图5 不同浓度QND 和YD 的细胞毒性Fig.5 Cytotoxicity of QND and YD at different concentration

2.5.2 细胞成像 为探究细胞内成像效果，将化合物QND 和YD 进行了细胞共聚焦荧光成像，选用Hela 细胞对其进行染色成像，QND 和YD 浓度均为10 μmol/L，染色1 h 后观察成像结果，图6（a）～（c）为QND 细胞成像实验，图6（d）～（f）为YD 细胞成像实验.如图6 所示，（a）、（d）为细胞的明场照片，（b）、（e）为细胞在绿光通道下的荧光显微成像，而（c）、（f）则为细胞明场与激光条件下叠加后的细胞成像图片.从图6 中可以看出，含有化合物的细胞在明场中变化不大，但是在荧光条件下可以发出蓝色荧光，而且荧光主要出现在细胞质中，与化合物YD 相比，化合物QND 的荧光要更强一些，这与QND 和YD 的荧光量子产率相一致.细胞成像实验表明，QND 和YD 可以成功应用于Hela 细胞荧光成像，具备监测细胞内环境pH 变化的潜力.

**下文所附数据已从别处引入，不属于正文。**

(** The objects with events of a kind. *)
Lemma objects_with_ok l k events s :
  l ⊆ U -> (forall fd o, fd_to_obj s !! fd = Some o -> o ∈ U /\ fd_of o = fd) -> (forall o, o ∈ l -> is_Some (fd_to_obj s !! fd_of o)) ->
  (forall fd ev, (fd, ev) ∈ events -> has ev k = true -> fd ∈ fds l) ->
  exists r, objects_with k events s = (Ok r, s) /\ forall o, o ∈ r <-> o ∈ l /\ exists ev, (fd_of o, ev) ∈ events /\ has ev k = true.
Proof.
  intros Hl Hu Ho Hin. unfold objects_with. rewrite M_bind_unfold. unfold get at 1, lift. induction events as [|[fd ev] events IH].
  { exists []. split; [reflexivity|]. intros o. split; [by intros ?%elem_of_nil|intros (_ & ev & ?%elem_of_nil & _); done]. }
  destruct IH as (r & Er & Hr); [intros; eapply Hin; [by right|done]|]. rewrite filter_cons. cbn [fst snd]. destruct (decide (has ev k = true)) as [Hev|Hev].
  - assert (fd ∈ fds l) as (o & Hol & <-)%elem_of_fds by (eapply Hin; [by left|done]). destruct (Ho o Hol) as [o' Eo]. destruct (Hu _ _ Eo) as [HoU Hfd].
    assert (o' = o) as -> by (apply HU; auto). exists (o :: r). cbn [mapM fst]. rewrite Eo. cbn. injection Er as ->. split; [done|].
    intros x. rewrite elem_of_cons, Hr. setoid_rewrite elem_of_cons. split; [intros [->|(Hx & e & He & Hk)]; eauto 6|].
    intros (Hx & e & [[= Efd ->]|He] & Hk); [left; apply HU; auto|right; eauto].
  - exists r. split; [exact Er|]. intros x. rewrite Hr. setoid_rewrite elem_of_cons. split; [intros (Hx & e & He & Hk); eauto 6|].
    intros (Hx & e & [[= Efd ->]|He] & Hk); [done|eauto].
Qed.

Lemma reported_in told rl wl events : (forall fd, told fd = wanted (fds rl) (fds wl) fd) -> kernel_reports told events -> forall fd ev, (fd, ev) ∈ events ->
  (has ev READABLE = true -> fd ∈ fds rl) /\ (has ev WRITABLE = true -> fd ∈ fds wl) /\ (has ev BROKEN = true -> fd ∈ fds (rl ++ wl)).
Proof.
  intros Ht [_ Hk] fd ev Hin. destruct (Hk fd ev Hin) as (mask & Hm & Hev). rewrite Ht in Hm. unfold wanted in Hm.
  assert (Hrw : fd ∈ fds rl \/ fd ∈ fds wl -> fd ∈ fds (rl ++ wl)). { rewrite !elem_of_fds. setoid_rewrite elem_of_app. firstorder. }
  destruct (decide (fd ∈ fds rl)) as [Hr|Hr], (decide (fd ∈ fds wl)) as [Hw|Hw]; simplify_eq; repeat split; try tauto.
  all: intros H; rewrite (has_within _ _ _ Hev) in H by reflexivity; done.
Qed.

Lemma select_ok order rl wl events s : (forall m, order m ≡ₚ map_to_list m) -> rl ⊆ U -> wl ⊆ U -> epoll_ok U s ->
  kernel_reports (wanted (fds rl) (fds wl)) events ->
  exists a b c s', select order rl wl events s = (Ok (a, b, c), s') /\ epoll_ok U s' /\ (forall fd, interest s' !! fd = wanted (fds rl) (fds wl) fd) /\
    (forall o, o ∈ a <-> o ∈ rl /\ exists ev, (fd_of o, ev) ∈ events /\ has ev READABLE = true) /\
    (forall o, o ∈ b <-> o ∈ wl /\ exists ev, (fd_of o, ev) ∈ events /\ has ev WRITABLE = true) /\
    (forall o, o ∈ c <-> o ∈ rl ++ wl /\ exists ev, (fd_of o, ev) ∈ events /\ has ev BROKEN = true).
Proof.
  intros Horder Hrl Hwl Hok Hk. destruct (table_ok U rl wl s Hrl Hwl Hok) as (m & o & Et & Hm & Ho & Hu). destruct Hok as [Hint Hreg _ _ _ _].
  unfold select. erewrite M_bind_run by exact Et. set (s1 := mk_epoll_select _ _ _ _ _ _ _).
  assert (Hnd : NoDup (order m).*1) by (rewrite (Horder m); apply NoDup_fst_map_to_list).
  erewrite M_bind_run; [|apply apply_masks_ok; [done|done|]].
  2:{ intros fd mask Hin. rewrite Horder in Hin. apply elem_of_map_to_list in Hin. specialize (Hm fd). rewrite Hin in Hm. cbn [registered_fds s1]. rewrite Hreg. apply Hm. }
  set (s2 := set_told _ s1). assert (Hg : forall fd, registered_fds s2 !! fd = wanted (fds rl) (fds wl) fd).
  { intros fd. cbn [registered_fds s2 set_told set_interest set_registered_fds]. rewrite foldl_updated_lookup by done. rewrite (list_to_map_proper (M := gmap Z) _ _ Hnd (Horder m)), list_to_map_to_list.
    specialize (Hm fd). destruct (m !! fd) as [mask|]; [|by rewrite Hm, <-Hreg]. destruct Hm as [-> _]. unfold wanted. destruct (decide _), (decide _); reflexivity. }
  assert (Hrep := reported_in (wanted (fds rl) (fds wl)) rl wl events (fun _ => eq_refl) Hk).
  assert (Ho' : forall l, l ⊆ rl ++ wl -> forall x, x ∈ l -> is_Some (fd_to_obj s2 !! fd_of x)) by (intros l Hl x Hx; apply Ho, Hl, Hx).
  destruct (objects_with_ok rl READABLE events s2) as (a & Ea & Ha); [done|exact Hu|apply Ho'; set_solver|intros fd ev Hin; apply (Hrep fd ev Hin)|].
  destruct (objects_with_ok wl WRITABLE events s2) as (b & Eb & Hb); [done|exact Hu|apply Ho'; set_solver|intros fd ev Hin; apply (Hrep fd ev Hin)|].
  destruct (objects_with_ok (rl ++ wl) BROKEN events s2) as (c & Ec & Hc); [set_solver|exact Hu|apply Ho'; set_solver|intros fd ev Hin; apply (Hrep fd ev Hin)|].
  exists a, b, c, s2. erewrite M_bind_run by exact Ea. erewrite M_bind_run by exact Eb. erewrite M_bind_run by exact Ec. split; [reflexivity|].
  split; [|split; [exact Hg|done]]. split; [done|exact Hg|done|done|exact Ho|exact Hu].
Qed.

(** A history of calls; the kernel may have reported anything that it may. *)
Inductive called (order : gmap Z Z -> list (Z * Z)) : epoll_select -> Prop :=
  | CalledNone : called order new_epoll_select
  | CalledOnce rl wl events s : called order s -> rl ⊆ U -> wl ⊆ U -> kernel_reports (wanted (fds rl) (fds wl)) events -> called order (snd (select order rl wl events s)).

Lemma called_ok order s : (forall m, order m ≡ₚ map_to_list m) -> called order s -> epoll_ok U s.
Proof.
  intros Horder H. induction H as [|rl wl events s _ IH Hr Hw Hk].
  - split; cbn; try done; try (intros fd; by rewrite lookup_empty). all: by intros o ?%elem_of_nil.
  - destruct (select_ok order rl wl events s Horder Hr Hw IH Hk) as (a & b & c & s' & -> & Hok & _). exact Hok.
Qed.
End objects.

图6 QND 和YD 染色Hela 细胞Fig.6 Images of Hela cells loaded with QND and YD respectively

3 总结

实验以云南地方晾晒烟为原料，通过提取分离，得到了两种对于pH 响应良好的荧光小分子QND和YD.随着pH 的变化，荧光显示出明显的强度变化，QND 在酸性条件下显示出强烈荧光，而YD 在碱性条件下显示出强烈荧光.通过荧光量子产率的测试，QND 和YD 均为强荧光小分子.同时在QND 和YD 浓度梯度为0～50 μmol/L 的条件下进行了细胞毒性测试，当孵育细胞24 h 后，细胞仍有较高的存活率，表明两种小分子均有较好的生物相容性.同时，两种小分子均成功应用于Hela 细胞荧光显微成像.因此，两种小分子对于pH 环境的此种荧光响应为机体病理条件下pH 微环境的动态变化监测，生物医学的研究和应用提供了实验基础，为烟草植物的研究提供了一种新的研究思路，具有良好的研究应用前景.